*Entries provided*
(** ** One step *)

Lemma step_good r r' : node_inv r -> step r r' ->
  node_inv r' /\ currentTerm r <= currentTerm r' /\ futures_final (futures r) (futures r').
Proof.
  intros Hi Hs. pose proof Hi as ([l Hok] & Hp & Hd). pose proof (ok_log _ _ Hok) as Hl.
  destruct Hs as [r cmd r' resp b Hc E|r Hst|r r' req addrs Hm E|r t r' Ht Hlt E|r|r r' E|r r' Hr E
    |r req r' Hr E|r peer es resp r' Hes Hresp E|r r' Hlt E|r data c Hc|r fut b|r|r].
  - destruct (handleRPC_good _ _ _ _ _ l Hi Hok Hc E) as (? & ? & ->). split_and!; auto using final_refl.
  - destruct (restate_good r (set_state r Candidate) l); auto using final_refl; by split_and!.
  - destruct (startElection_effect r l Hok Hm) as (r1 & E1 & Hok1 & Hsr & Ht & _ & _ & Hd1).
    rewrite E in E1. injection E1 as <- _ _. split_and!; [by eapply inv_rest|lia|].
    destruct Hsr as (_ & _ & _ & _ & _ & _ & _ & _ & -> & _). apply final_refl.
  - destruct (stepDown_ok r l t Hok Ht) as (r1 & E1 & Hok1 & Hsr & Et & _ & _ & _ & _ & Hd1).
    rewrite E in E1. injection E1 as <-. split_and!; [by eapply inv_rest|lia|].
    destruct Hsr as (_ & _ & _ & _ & _ & _ & _ & _ & -> & _). apply final_refl.
  - destruct (restate_good r (becomeLeader r) l); auto using final_refl; by split_and!.
  - destruct (leader_init_good _ _ _ Hi Hok E) as (? & ? & ->). auto using final_refl.
  - destruct (appendNoOp_ok r l Hl Hr (ok_term _ _ Hok)) as (s & err & Hs & E1). rewrite E in E1. injection E1 as ->.
    destruct err; [destruct (restate_good r (set_log r s) _ Hi ltac:(done) Hs)
                  |destruct (appended_good r (set_log r s) _ Hi ltac:(done) Hs)]; auto using final_refl.
  - destruct (decide (state r = Leader)) as [Hst|Hst].
    + destruct (handleApplyRequest_ok r l req Hl Hr (ok_term _ _ Hok) Hst) as (s & err & Hs & E1).
      rewrite E in E1. injection E1 as ->. destruct err.
      * edestruct (restate_good r (respondTo (set_log r s) (rq_future req) (Some (ErrStoreLog e)) None) l Hi);
          [done|exact Hs|done|done|]. split_and!; [done..|apply final_respond].
      * edestruct (appended_good r (set_futures (set_log r s) (<[len l + 1 := rq_future req]> (pendingFutures r)) (futures r))
          (l ++ [mkLog (len l + 1) (currentTerm r) (rq_data req)]) Hi);
          [done|exact Hs|done|done|]. split_and!; [done..|apply final_refl].
    + unfold handleApplyRequest in E. rewrite bool_decide_false in E by done. injection E as <-.
      edestruct (restate_good r (respondTo r (rq_future req) (Some ErrNotLeader) None) l Hi); try done.
      split_and!; [done..|apply final_respond].
  - destruct (response_good _ _ _ _ _ _ Hi Hok Hes Hresp E) as (? & ? & ->). auto using final_refl.
  - destruct (apply_one_cases _ _ _ E) as [->|(f & x & ->)]; [split_and!; auto using final_refl; lia|].
    destruct (applied_one_same r (uint64 (lastApplied r + 1)) f x) as (Hsv & El & E1 & E2 & _ & Hf).
    destruct (restate_good r _ l Hi Hsv) as [? ?]; [by rewrite El|done|done|]. done.
  - destruct (Apply_same r data c) as (Hsv & El & E1 & E2 & Hf).
    destruct (restate_good r _ l Hi Hsv) as [? ?]; [by rewrite El|done|done|]. done.
  - destruct (restate_good r (apply_watch r fut b) l Hi) as [? ?]; try done.
    split_and!; [done..|apply final_respond].
  - destruct (restate_good r (failPendingFutures r) l Hi) as [? ?]; try done.
    split_and!; [done..|apply final_fail].
  - unfold Shutdown. destruct (shutdownCh r); [split_and!; auto using final_refl; lia|].
    edestruct (restate_good r (fail_pending (set_state (set_shutdown r true) Follower) ErrShutdown) l Hi); try done.
    split_and!; [done..|]. apply (final_fail (set_state (set_shutdown r true) Follower)).
Qed.

(** ** Theorems *)

Lemma run_good r r' :
  node_inv r -> rtc step r r' ->
  node_inv r' /\ currentTerm r <= currentTerm r' /\ futures_final (futures r) (futures r').
Proof.
  intros Hi Hrun. induction Hrun as [r|r1 r2 r3 Hs _ IH]; [split_and!; auto using final_refl; lia|].
  destruct (step_good _ _ Hi Hs) as (H2 & Hle & Hf). destruct (IH H2) as (H3 & Hle' & Hf').
  split_and!; [done|lia|by eapply final_trans].
Qed.

(** C17: every run.  Whatever RPCs, timeouts, responses, client requests and
    shutdowns a node meets, in whatever order its critical sections take the
    lock: its stores stay readable, its log numbered, the term never goes back,
    and a future once resolved keeps its result.  If the writes of its stable
    store do not fail, the term and vote in memory are also always those on
    disk, having been so at the start; a failed write is only logged. *)
Theorem run_invariant r r' :
  node_inv r -> rtc step r r' ->
  node_inv r' /\ currentTerm r <= currentTerm r' /\ futures_final (futures r) (futures r').
Proof. apply run_good. Qed.

(** C20: crash and restart.  Provided the writes of the stable store do not
    fail, stop a node after any run and start a new one on its stores: it has
    the same term, vote and log, follows, and has nothing committed or applied
    yet. *)
Theorem restart_after_run r r' c :
  StableStoreReliable S -> node_inv r -> rtc step r r' ->
  validate c = Ok tt -> cfg_LogStore c = Some (logStore r') ->
  cfg_StableStore c = Some (stableStore r') ->
  exists n l, NewRaftNode (R := R) c = Ok n /\ node_inv n /\
    log_repr (logStore r') l /\ logStore n = logStore r' /\
    currentTerm n = currentTerm r' /\ votedFor n = votedFor r' /\
    state n = Follower /\ commitIndex n = 0 /\ lastApplied n = 0.
Proof.
  intros Hrel Hi Hrun Hv Hcl Hcs. destruct (run_good _ _ Hi Hrun) as (([l Hok] & _ & Hd) & _).
  pose proof (proj1 (validate_Ok c) Hv) as (_ & _ & _ & _ & [f Hf] & _).
  unfold NewRaftNode. rewrite Hv, Hcl, Hcs, Hf.
  erewrite restoreState_spec; [|by apply Hd|by apply Hok].
  eexists _, l. split; [done|]. split.
  - split; [|split; [|done]].
    + exists l. destruct Hok. by split.
    + intros id loc Hl. simpl in Hl. by rewrite lookup_empty in Hl.
  - split_and!; try done. apply Hok.
Qed.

*Work order*
A complete, exact copy of the material above is the expected answer.

*Response*
(** ** One step *)

Lemma step_good r r' : node_inv r -> step r r' ->
  node_inv r' /\ currentTerm r <= currentTerm r' /\ futures_final (futures r) (futures r').
Proof.
  intros Hi Hs. pose proof Hi as ([l Hok] & Hp & Hd). pose proof (ok_log _ _ Hok) as Hl.
  destruct Hs as [r cmd r' resp b Hc E|r Hst|r r' req addrs Hm E|r t r' Ht Hlt E|r|r r' E|r r' Hr E
    |r req r' Hr E|r peer es resp r' Hes Hresp E|r r' Hlt E|r data c Hc|r fut b|r|r].
  - destruct (handleRPC_good _ _ _ _ _ l Hi Hok Hc E) as (? & ? & ->). split_and!; auto using final_refl.
  - destruct (restate_good r (set_state r Candidate) l); auto using final_refl; by split_and!.
  - destruct (startElection_effect r l Hok Hm) as (r1 & E1 & Hok1 & Hsr & Ht & _ & _ & Hd1).
    rewrite E in E1. injection E1 as <- _ _. split_and!; [by eapply inv_rest|lia|].
    destruct Hsr as (_ & _ & _ & _ & _ & _ & _ & _ & -> & _). apply final_refl.
  - destruct (stepDown_ok r l t Hok Ht) as (r1 & E1 & Hok1 & Hsr & Et & _ & _ & _ & _ & Hd1).
    rewrite E in E1. injection E1 as <-. split_and!; [by eapply inv_rest|lia|].
    destruct Hsr as (_ & _ & _ & _ & _ & _ & _ & _ & -> & _). apply final_refl.
  - destruct (restate_good r (becomeLeader r) l); auto using final_refl; by split_and!.
  - destruct (leader_init_good _ _ _ Hi Hok E) as (? & ? & ->). auto using final_refl.
  - destruct (appendNoOp_ok r l Hl Hr (ok_term _ _ Hok)) as (s & err & Hs & E1). rewrite E in E1. injection E1 as ->.
    destruct err; [destruct (restate_good r (set_log r s) _ Hi ltac:(done) Hs)
                  |destruct (appended_good r (set_log r s) _ Hi ltac:(done) Hs)]; auto using final_refl.
  - destruct (decide (state r = Leader)) as [Hst|Hst].
    + destruct (handleApplyRequest_ok r l req Hl Hr (ok_term _ _ Hok) Hst) as (s & err & Hs & E1).
      rewrite E in E1. injection E1 as ->. destruct err.
      * edestruct (restate_good r (respondTo (set_log r s) (rq_future req) (Some (ErrStoreLog e)) None) l Hi);
          [done|exact Hs|done|done|]. split_and!; [done..|apply final_respond].
      * edestruct (appended_good r (set_futures (set_log r s) (<[len l + 1 := rq_future req]> (pendingFutures r)) (futures r))
          (l ++ [mkLog (len l + 1) (currentTerm r) (rq_data req)]) Hi);
          [done|exact Hs|done|done|]. split_and!; [done..|apply final_refl].
    + unfold handleApplyRequest in E. rewrite bool_decide_false in E by done. injection E as <-.
      edestruct (restate_good r (respondTo r (rq_future req) (Some ErrNotLeader) None) l Hi); try done.
      split_and!; [done..|apply final_respond].
  - destruct (response_good _ _ _ _ _ _ Hi Hok Hes Hresp E) as (? & ? & ->). auto using final_refl.
  - destruct (apply_one_cases _ _ _ E) as [->|(f & x & ->)]; [split_and!; auto using final_refl; lia|].
    destruct (applied_one_same r (uint64 (lastApplied r + 1)) f x) as (Hsv & El & E1 & E2 & _ & Hf).
    destruct (restate_good r _ l Hi Hsv) as [? ?]; [by rewrite El|done|done|]. done.
  - destruct (Apply_same r data c) as (Hsv & El & E1 & E2 & Hf).
    destruct (restate_good r _ l Hi Hsv) as [? ?]; [by rewrite El|done|done|]. done.
  - destruct (restate_good r (apply_watch r fut b) l Hi) as [? ?]; try done.
    split_and!; [done..|apply final_respond].
  - destruct (restate_good r (failPendingFutures r) l Hi) as [? ?]; try done.
    split_and!; [done..|apply final_fail].
  - unfold Shutdown. destruct (shutdownCh r); [split_and!; auto using final_refl; lia|].
    edestruct (restate_good r (fail_pending (set_state (set_shutdown r true) Follower) ErrShutdown) l Hi); try done.
    split_and!; [done..|]. apply (final_fail (set_state (set_shutdown r true) Follower)).
Qed.

(** ** Theorems *)

Lemma run_good r r' :
  node_inv r -> rtc step r r' ->
  node_inv r' /\ currentTerm r <= currentTerm r' /\ futures_final (futures r) (futures r').
Proof.
  intros Hi Hrun. induction Hrun as [r|r1 r2 r3 Hs _ IH]; [split_and!; auto using final_refl; lia|].
  destruct (step_good _ _ Hi Hs) as (H2 & Hle & Hf). destruct (IH H2) as (H3 & Hle' & Hf').
  split_and!; [done|lia|by eapply final_trans].
Qed.

(** C17: every run.  Whatever RPCs, timeouts, responses, client requests and
    shutdowns a node meets, in whatever order its critical sections take the
    lock: its stores stay readable, its log numbered, the term never goes back,
    and a future once resolved keeps its result.  If the writes of its stable
    store do not fail, the term and vote in memory are also always those on
    disk, having been so at the start; a failed write is only logged. *)
Theorem run_invariant r r' :
  node_inv r -> rtc step r r' ->
  node_inv r' /\ currentTerm r <= currentTerm r' /\ futures_final (futures r) (futures r').
Proof. apply run_good. Qed.

(** C20: crash and restart.  Provided the writes of the stable store do not
    fail, stop a node after any run and start a new one on its stores: it has
    the same term, vote and log, follows, and has nothing committed or applied
    yet. *)
Theorem restart_after_run r r' c :
  StableStoreReliable S -> node_inv r -> rtc step r r' ->
  validate c = Ok tt -> cfg_LogStore c = Some (logStore r') ->
  cfg_StableStore c = Some (stableStore r') ->
  exists n l, NewRaftNode (R := R) c = Ok n /\ node_inv n /\
    log_repr (logStore r') l /\ logStore n = logStore r' /\
    currentTerm n = currentTerm r' /\ votedFor n = votedFor r' /\
    state n = Follower /\ commitIndex n = 0 /\ lastApplied n = 0.
Proof.
  intros Hrel Hi Hrun Hv Hcl Hcs. destruct (run_good _ _ Hi Hrun) as (([l Hok] & _ & Hd) & _).
  pose proof (proj1 (validate_Ok c) Hv) as (_ & _ & _ & _ & [f Hf] & _).
  unfold NewRaftNode. rewrite Hv, Hcl, Hcs, Hf.
  erewrite restoreState_spec; [|by apply Hd|by apply Hok].
  eexists _, l. split; [done|]. split.
  - split; [|split; [|done]].
    + exists l. destruct Hok. by split.
    + intros id loc Hl. simpl in Hl. by rewrite lookup_empty in Hl.
  - split_and!; try done. apply Hok.
Qed.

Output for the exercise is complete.